Since then, Stanley has become one of the best statistical quarterbacks in Hawkeye history, leading Iowa to two consecutive bowl victories — the Hawkeyes’ first back-to-back postseason wins since the Orange Bowl and Insight Bowl in 2010.
Iowa State is a different team than it was two years ago, though. Brock Purdy wasn’t on the team, and Ray Lima was in his first season with the Cyclones.
But Stanley’s looking to close his Cy-Hawk career as a starter out with three wins in as many tries.
“I feel confident in my abilities, I feel confident in the abilities of my teammates that we have the potential to go and play that well and do that again, but it is a different team than two years ago and even a year ago,” Stanley said. “We know that there’s going to be differences from those years. No matter what happens, we’re going to have to go out and compete.”
The return to Ames will also be big for Hawkeye wide receiver Ihmir Smith-Marsette.
Smith-Marsette scored the game-winning touchdown in overtime on a 5-yard route to the right side of the field.
It’s a homecoming of sorts for Stanley and Smith-Marsette, although the environment is different from their original home stadium.

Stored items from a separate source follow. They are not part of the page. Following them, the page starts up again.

(* ===== verification/Rsa.v ===== *)
(** * RSA signatures of kernel/rsa_verify.c

    PKCS#1 v1.5 signatures with SHA-256: verification and signing over the integers of
    BigInt.  The workspace belongs to the caller; what it holds before the call is
    overwritten before it is read. *)

From Stdlib Require Import ZArith Lia Zpow_facts.
From stdpp Require Import base numbers option tactics list.
From S2P Require Import Prelude Bytes NetBuf NetSum BigInt BigIntMod BigIntExp BigIntBytes.

Definition RSA_SHA256_DIGEST_INFO_LENGTH : Z := 19.
Definition rsa_sha256_digest_info : bytes :=
  [48; 49; 48; 13; 6; 9; 96; 134; 72; 1; 101; 3; 4; 2; 1; 5; 0; 4; 32].

(** [while (length > 1 && *p == 0) { p++; length--; }] *)
Fixpoint skip_zero_bytes (p : bytes) (length : Z) : bytes * Z :=
  match p with
  | c :: p' => if (1 <? length) && (c =? 0) then skip_zero_bytes p' (length - 1) else (p, length)
  | [] => (p, length)
  end.

(** The value and [*ok]; [None] is a read past the exponent. *)
Definition rsa_exponent_u32 (exponent : bytes) (length : Z) : option (Z * bool) :=
  let '(exponent, length) := skip_zero_bytes exponent length in
  if (length =? 0) || (4 <? length) then Some (0, false)
  else
    b ← ld_bytes exponent 0 length;
    let value := fold_left (fun v c => Z.lor (u32 (Z.shiftl v 8)) c) b 0 in
    Some (value, negb (value =? 0)).

(** [for (...) difference |= recovered[off + i] ^ expected[i];] *)
Definition differ (difference : Z) (recovered : bytes) (off : Z) (expected : bytes) : option Z :=
  b ← ld_bytes recovered off (blen expected);
  Some (fold_left (fun d p => Z.lor d (u8 (Z.lxor (fst p) (snd p)))) (zip b expected) difference).

Definition limbs_for (modulus_length : Z) : Z := u16 ((modulus_length + 3) / 4).

(** The number over the [k]-th part of the workspace. *)
Definition part (workspace : list Z) (limbs k : Z) : Z * ptr bigint_t :=
  bigint_init (Some (drop (Z.to_nat (u16 (k * limbs))) workspace)) limbs.

(** The bytes of the workspace behind the first three numbers.  [bigint_to_be] overwrites
    all those that are read, so what the exponentiation left there does not matter. *)
Definition recovered_space (workspace : list Z) (limbs : Z) : bytes :=
  concat (map le32 (drop (Z.to_nat (u16 (3 * limbs))) workspace)).

(** The comparison with the padded digest. *)
Definition check_encoding (recovered digest : bytes) (modulus_length : Z) : option Z :=
  let encoded_offset := u16 (modulus_length - (RSA_SHA256_DIGEST_INFO_LENGTH + 32)) in
  let padding_length := u16 (encoded_offset - 3) in
  difference ← differ 0 recovered 0 [0];
  difference ← differ difference recovered 1 [1];
  difference ← differ difference recovered 2 (replicate (Z.to_nat padding_length) 255);
  difference ← differ difference recovered (2 + padding_length) [0];
  difference ← differ difference recovered encoded_offset rsa_sha256_digest_info;
  digest ← ld_bytes digest 0 32;
  difference ← differ difference recovered (encoded_offset + RSA_SHA256_DIGEST_INFO_LENGTH) digest;
  Some (if difference =? 0 then 0 else -11).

“What I remember is a loud atmosphere, a close game, and everybody on the team not willing to back down,” Smith-Marsette said. “Going that extra mile to push forward and push through the adversity. Being able to come out on top and carrying that Cy-Hawk Trophy to the locker room at the end of the game.”
Defending the RPO
Run-pass options are a fashionable trend in football, and Iowa State takes full advantage of them. The Cyclones often run their run-pass options in the shotgun with a single back in the backfield with Purdy.
Iowa State doesn’t boast star running back David Montgomery or wide receiver Hakeem Butler, but Iowa doesn’t see many run-pass options in the Big Ten, which gives the Cyclones an advantage that doesn’t show up on the depth chart.
“It’s certainly a Big 12 offense — you don’t see teams do that as much in the Big Ten,” Iowa linebacker Djimon Colbert said. “It’s huge having your eyes in the right spot because as soon as you put them in the wrong spot, they’re going to try to get something where you’re supposed to be where you’re not.”
Iowa found trouble in the secondary last week. First, free safety Kaevon Merriweather got hurt the day before his team played Rutgers, forcing backup Jack Koerner into action.
Koerner played well and is listed as the starter heading into Saturday.
During the Hawkeyes’ win over the Scarlet Knights, Geno Stone went down in pain. Luckily for Iowa, Stone appeared in postgame interviews and said he’s fine.
“Injury-wise, Merriweather won’t play again, and Geno Stone’s fine,” Iowa head coach Kirk Ferentz said. “He came out of the game at the end, but he’s fine. He’ll be ready to roll.”
On the offensive line, Cole Banwart has returned to practice and will be inserted into the rotation on Saturday, Ferentz said.